WHAT THIS TASK INVOLVES |
Please reproduce every entry below without omitting a single line.

--------------------------------------------------

Lemma step_one_at_a_time h ev h' :
  one_at_a_time h -> allowed h ev = true -> step h ev = Some h' -> one_at_a_time h'.
Proof.
  intros HI Ha Hs. pose proof HI as (Hab & HF & HT).
  destruct ev; cbn [step allowed] in Hs, Ha; try done.
  - apply negb_true_iff in Ha. injection Hs as <-. unfold analyzeFile.
    destruct (negb (valid (validateFile formats file))).
    + split; [done|]. split; [intros _; by apply HF|done].
    + split; [done|]. split; [done|]. intros _. cbn. rewrite (HF Ha).
      by exists (created h).
  - destruct (is_pending c h && negb (is_aborted c h)); [|done].
    injection Hs as <-. unfold onProgress.
    by destruct (onUploadProgress true e).
  - destruct (is_pending c h) eqn:Hp; [|done].
    destruct (negb (is_aborted c h)); [|done]. cbn in Hs. injection Hs as <-.
    split; [done|]. split; [|done].
    intros _. apply settled_single. by apply pending_single.
  - destruct (is_pending c h) eqn:Hp; [|done].
    destruct (negb (is_aborted c h)); [|done]. cbn in Hs. injection Hs as <-.
    split; [done|]. split; [|done].
    intros _. apply settled_single. by apply pending_single.
  - destruct (is_pending c h) eqn:Hp; [|done].
    destruct (is_aborted c h) eqn:Hc; [|done].
    unfold is_aborted in Hc. apply bool_decide_eq_true in Hc.
    rewrite Hab in Hc. by apply not_elem_of_empty in Hc.
Qed.

(** X14. In a run in which every call of [analyzeFile] comes back from the
    validation at a moment at which [isAnalyzing] is false, and in which
    there is no cancel, reset or unmount, there is never more than one
    request on the wire, it is the one of the controller in the ref, no
    signal has fired, and [isAnalyzing] tells exactly whether there is
    one. *)
Theorem gated_runs_are_single_flight (evs : list Event) (h : Hook) :
  gated initial evs = true ->
  run initial evs = Some h ->
  (length (pending h) <= 1)%nat
  /\ live h = pending h
  /\ aborted h = ∅
  /\ (forall c, c ∈ pending h -> abortControllerRef h = Some c)
  /\ (isAnalyzing (state h) = true <-> pending h <> []).
Proof.
  intros Hg Hrun.
  assert (HI : one_at_a_time h).
  { assert (H0 : one_at_a_time initial) by (split; [done|]; split; done).
    revert Hg Hrun H0. generalize initial. induction evs as [|ev evs IH];
      intros h0 Hg Hrun H0; cbn in Hg, Hrun.
    - by injection Hrun as <-.
    - apply andb_true_iff in Hg as [Ha Hg].
      destruct (step h0 ev) as [h1|] eqn:Hs; [|done].
      apply (IH h1); [done|done|]. by apply (step_one_at_a_time h0 ev). }
  destruct HI as (Hab & HF & HT).
  assert (Hlive : live h = pending h).
  { unfold live. rewrite Hab. clear. induction (pending h) as [|c l IH]; [done|].
    rewrite filter_cons_True by apply not_elem_of_empty. by rewrite IH. }
  destruct (isAnalyzing (state h)) eqn:Ha.
  - destruct (HT eq_refl) as (c & E & R). rewrite E.
    split; [cbn; lia|]. split; [by rewrite <- E|]. split; [done|].
    split; [|done]. intros c' Hc'. apply list_elem_of_singleton in Hc'. by subst.
  - rewrite (HF eq_refl) in *.
    split; [cbn; lia|]. split; [done|]. split; [done|].
    split; [intros c Hc; by apply elem_of_nil in Hc|]. split; done.
Qed.
Lemma extract_lookup_Some text m v :
  extract_financial_metrics text !! m = Some v →
  ∃ syns, (m, syns) ∈ synonyms ∧
          metric_value (lower text) (metric_re syns) = Some v.
Proof.
  intros H. destruct (decide (m ∈ synonyms.*1)) as [Hin|Hout].
  - apply list_elem_of_fmap in Hin as ([m' syns] & -> & Hin). simpl in *.
    exists syns. split; [done|]. by rewrite <- (extract_lookup text m' syns).
  - by rewrite extract_lookup_undeclared in H.
Qed.

Lemma decimal_nonneg ds fd : (0 <= decimal ds fd)%Q.
Proof.
  unfold decimal. rewrite Qred_correct. unfold Qle. simpl. lia.
Qed.

(** What a pattern stores: a number that is not negative, or the empty
    string. *)
Lemma metric_value_shape syns low v :
  syns ≠ [] → metric_value low (metric_re syns) = Some v →
  (∃ q, v = PyFloat q ∧ (0 <= q)%Q) ∨ v = PyStr "".
Proof.
  intros Hne. unfold metric_value, findall.
  destruct (findall_from (metric_re syns) (chars low) 0) as [|x xs] eqn:E; [done|].
  destruct (findall_from_elem (metric_re syns) x (chars low) 0)
    as (p & q & cap & rest & _ & Hq & ->); [rewrite E; apply list_elem_of_here|].
  apply metric_match_sound in Hq as (tok & -> & L); [|done].
  destruct L as (_ & _ & _ & _ & (ip & fd & -> & _ & Hip & Hfd) & _).
  simpl. intros [= <-].
  destruct (py_float _) as [x|] eqn:Hfloat.
  - left. exists x. split; [done|].
    rewrite clean_token in Hfloat by done.
    rewrite py_float_digits in Hfloat by auto using no_commas_digits.
    destruct (Nat.eqb _ 0); [done|]. injection Hfloat as <-.
    apply decimal_nonneg.
  - right. f_equal. by apply py_float_token_None.
Qed.
(** Lines 135-162: every [return] before [room.board[i] = you]. *)
Definition move_validate `{JSString} (ws : conn) (roomCode : option string)
    (index : jsval) (rooms : registry) : move_check :=
  let code := normalize roomCode in
  match rooms_get code rooms with
  | None => MoveIgnored
  | Some rm =>
      match symbols rm !! ws with
      | None => MoveError err_not_member
      | Some you =>
          if negb (truthy you) then MoveError err_not_member
          else if gameOver rm then MoveIgnored
          else
            match index with
            | VNumber i =>
                if js_lt i (Finite 0) || js_lt (Finite 8) i then MoveIgnored
                else if bool_decide (playersCount (players rm) < 2)
                then MoveError err_waiting
                else if negb (bool_decide (turn rm = you))
                then MoveError err_not_your_turn
                else if negb (bool_decide (array_get (board rm) i = Some ""))
                then MoveIgnored
                else MoveOk code rm you i
            | _ => MoveIgnored
            end
      end
  end.

(** Lines 164-191: the write, the scan of [WINS] and the broadcasts. *)
Definition move_apply (isOpen : conn → bool) (code : string) (rm : room)
    (you : string) (i : number) (rooms : registry) : registry * list send :=
  let bd := array_set (board rm) i you in
  let winner := scan_wins bd WINS in
  let draw := negb (truthy_opt winner) && board_full bd in
  if truthy_opt winner || draw then
    let rm' := Room (players rm) (symbols rm) bd (turn rm) true in
    let rooms' := rooms_set code rm' rooms in
    (rooms',
     broadcastRoom isOpen rooms' code
       (MGameOver (if truthy_opt winner then default "" winner else "D"))
     ++ broadcastRoom isOpen rooms' code (state_msg rooms' code))
  else
    let rm' := Room (players rm) (symbols rm) bd
                    (if bool_decide (turn rm = "X") then "O" else "X")
                    false in
    let rooms' := rooms_set code rm' rooms in
    (rooms', broadcastRoom isOpen rooms' code (state_msg rooms' code)).

Definition on_move `{JSString} (isOpen : conn → bool) (ws : conn)
    (roomCode : option string) (index : jsval) (rooms : registry)
  : registry * list send :=
  match move_validate ws roomCode index rooms with
  | MoveIgnored => (rooms, [])
  | MoveError m => (rooms, safeSend isOpen (Some ws) (MError m))
  | MoveOk code rm you i => move_apply isOpen code rm you i rooms
  end.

--------------------------------------------------

FINAL ANSWER |
Lemma step_one_at_a_time h ev h' :
  one_at_a_time h -> allowed h ev = true -> step h ev = Some h' -> one_at_a_time h'.
Proof.
  intros HI Ha Hs. pose proof HI as (Hab & HF & HT).
  destruct ev; cbn [step allowed] in Hs, Ha; try done.
  - apply negb_true_iff in Ha. injection Hs as <-. unfold analyzeFile.
    destruct (negb (valid (validateFile formats file))).
    + split; [done|]. split; [intros _; by apply HF|done].
    + split; [done|]. split; [done|]. intros _. cbn. rewrite (HF Ha).
      by exists (created h).
  - destruct (is_pending c h && negb (is_aborted c h)); [|done].
    injection Hs as <-. unfold onProgress.
    by destruct (onUploadProgress true e).
  - destruct (is_pending c h) eqn:Hp; [|done].
    destruct (negb (is_aborted c h)); [|done]. cbn in Hs. injection Hs as <-.
    split; [done|]. split; [|done].
    intros _. apply settled_single. by apply pending_single.
  - destruct (is_pending c h) eqn:Hp; [|done].
    destruct (negb (is_aborted c h)); [|done]. cbn in Hs. injection Hs as <-.
    split; [done|]. split; [|done].
    intros _. apply settled_single. by apply pending_single.
  - destruct (is_pending c h) eqn:Hp; [|done].
    destruct (is_aborted c h) eqn:Hc; [|done].
    unfold is_aborted in Hc. apply bool_decide_eq_true in Hc.
    rewrite Hab in Hc. by apply not_elem_of_empty in Hc.
Qed.

(** X14. In a run in which every call of [analyzeFile] comes back from the
    validation at a moment at which [isAnalyzing] is false, and in which
    there is no cancel, reset or unmount, there is never more than one
    request on the wire, it is the one of the controller in the ref, no
    signal has fired, and [isAnalyzing] tells exactly whether there is
    one. *)
Theorem gated_runs_are_single_flight (evs : list Event) (h : Hook) :
  gated initial evs = true ->
  run initial evs = Some h ->
  (length (pending h) <= 1)%nat
  /\ live h = pending h
  /\ aborted h = ∅
  /\ (forall c, c ∈ pending h -> abortControllerRef h = Some c)
  /\ (isAnalyzing (state h) = true <-> pending h <> []).
Proof.
  intros Hg Hrun.
  assert (HI : one_at_a_time h).
  { assert (H0 : one_at_a_time initial) by (split; [done|]; split; done).
    revert Hg Hrun H0. generalize initial. induction evs as [|ev evs IH];
      intros h0 Hg Hrun H0; cbn in Hg, Hrun.
    - by injection Hrun as <-.
    - apply andb_true_iff in Hg as [Ha Hg].
      destruct (step h0 ev) as [h1|] eqn:Hs; [|done].
      apply (IH h1); [done|done|]. by apply (step_one_at_a_time h0 ev). }
  destruct HI as (Hab & HF & HT).
  assert (Hlive : live h = pending h).
  { unfold live. rewrite Hab. clear. induction (pending h) as [|c l IH]; [done|].
    rewrite filter_cons_True by apply not_elem_of_empty. by rewrite IH. }
  destruct (isAnalyzing (state h)) eqn:Ha.
  - destruct (HT eq_refl) as (c & E & R). rewrite E.
    split; [cbn; lia|]. split; [by rewrite <- E|]. split; [done|].
    split; [|done]. intros c' Hc'. apply list_elem_of_singleton in Hc'. by subst.
  - rewrite (HF eq_refl) in *.
    split; [cbn; lia|]. split; [done|]. split; [done|].
    split; [intros c Hc; by apply elem_of_nil in Hc|]. split; done.
Qed.
Lemma extract_lookup_Some text m v :
  extract_financial_metrics text !! m = Some v →
  ∃ syns, (m, syns) ∈ synonyms ∧
          metric_value (lower text) (metric_re syns) = Some v.
Proof.
  intros H. destruct (decide (m ∈ synonyms.*1)) as [Hin|Hout].
  - apply list_elem_of_fmap in Hin as ([m' syns] & -> & Hin). simpl in *.
    exists syns. split; [done|]. by rewrite <- (extract_lookup text m' syns).
  - by rewrite extract_lookup_undeclared in H.
Qed.

Lemma decimal_nonneg ds fd : (0 <= decimal ds fd)%Q.
Proof.
  unfold decimal. rewrite Qred_correct. unfold Qle. simpl. lia.
Qed.

(** What a pattern stores: a number that is not negative, or the empty
    string. *)
Lemma metric_value_shape syns low v :
  syns ≠ [] → metric_value low (metric_re syns) = Some v →
  (∃ q, v = PyFloat q ∧ (0 <= q)%Q) ∨ v = PyStr "".
Proof.
  intros Hne. unfold metric_value, findall.
  destruct (findall_from (metric_re syns) (chars low) 0) as [|x xs] eqn:E; [done|].
  destruct (findall_from_elem (metric_re syns) x (chars low) 0)
    as (p & q & cap & rest & _ & Hq & ->); [rewrite E; apply list_elem_of_here|].
  apply metric_match_sound in Hq as (tok & -> & L); [|done].
  destruct L as (_ & _ & _ & _ & (ip & fd & -> & _ & Hip & Hfd) & _).
  simpl. intros [= <-].
  destruct (py_float _) as [x|] eqn:Hfloat.
  - left. exists x. split; [done|].
    rewrite clean_token in Hfloat by done.
    rewrite py_float_digits in Hfloat by auto using no_commas_digits.
    destruct (Nat.eqb _ 0); [done|]. injection Hfloat as <-.
    apply decimal_nonneg.
  - right. f_equal. by apply py_float_token_None.
Qed.
(** Lines 135-162: every [return] before [room.board[i] = you]. *)
Definition move_validate `{JSString} (ws : conn) (roomCode : option string)
    (index : jsval) (rooms : registry) : move_check :=
  let code := normalize roomCode in
  match rooms_get code rooms with
  | None => MoveIgnored
  | Some rm =>
      match symbols rm !! ws with
      | None => MoveError err_not_member
      | Some you =>
          if negb (truthy you) then MoveError err_not_member
          else if gameOver rm then MoveIgnored
          else
            match index with
            | VNumber i =>
                if js_lt i (Finite 0) || js_lt (Finite 8) i then MoveIgnored
                else if bool_decide (playersCount (players rm) < 2)
                then MoveError err_waiting
                else if negb (bool_decide (turn rm = you))
                then MoveError err_not_your_turn
                else if negb (bool_decide (array_get (board rm) i = Some ""))
                then MoveIgnored
                else MoveOk code rm you i
            | _ => MoveIgnored
            end
      end
  end.

(** Lines 164-191: the write, the scan of [WINS] and the broadcasts. *)
Definition move_apply (isOpen : conn → bool) (code : string) (rm : room)
    (you : string) (i : number) (rooms : registry) : registry * list send :=
  let bd := array_set (board rm) i you in
  let winner := scan_wins bd WINS in
  let draw := negb (truthy_opt winner) && board_full bd in
  if truthy_opt winner || draw then
    let rm' := Room (players rm) (symbols rm) bd (turn rm) true in
    let rooms' := rooms_set code rm' rooms in
    (rooms',
     broadcastRoom isOpen rooms' code
       (MGameOver (if truthy_opt winner then default "" winner else "D"))
     ++ broadcastRoom isOpen rooms' code (state_msg rooms' code))
  else
    let rm' := Room (players rm) (symbols rm) bd
                    (if bool_decide (turn rm = "X") then "O" else "X")
                    false in
    let rooms' := rooms_set code rm' rooms in
    (rooms', broadcastRoom isOpen rooms' code (state_msg rooms' code)).

Definition on_move `{JSString} (isOpen : conn → bool) (ws : conn)
    (roomCode : option string) (index : jsval) (rooms : registry)
  : registry * list send :=
  match move_validate ws roomCode index rooms with
  | MoveIgnored => (rooms, [])
  | MoveError m => (rooms, safeSend isOpen (Some ws) (MError m))
  | MoveOk code rm you i => move_apply isOpen code rm you i rooms
  end.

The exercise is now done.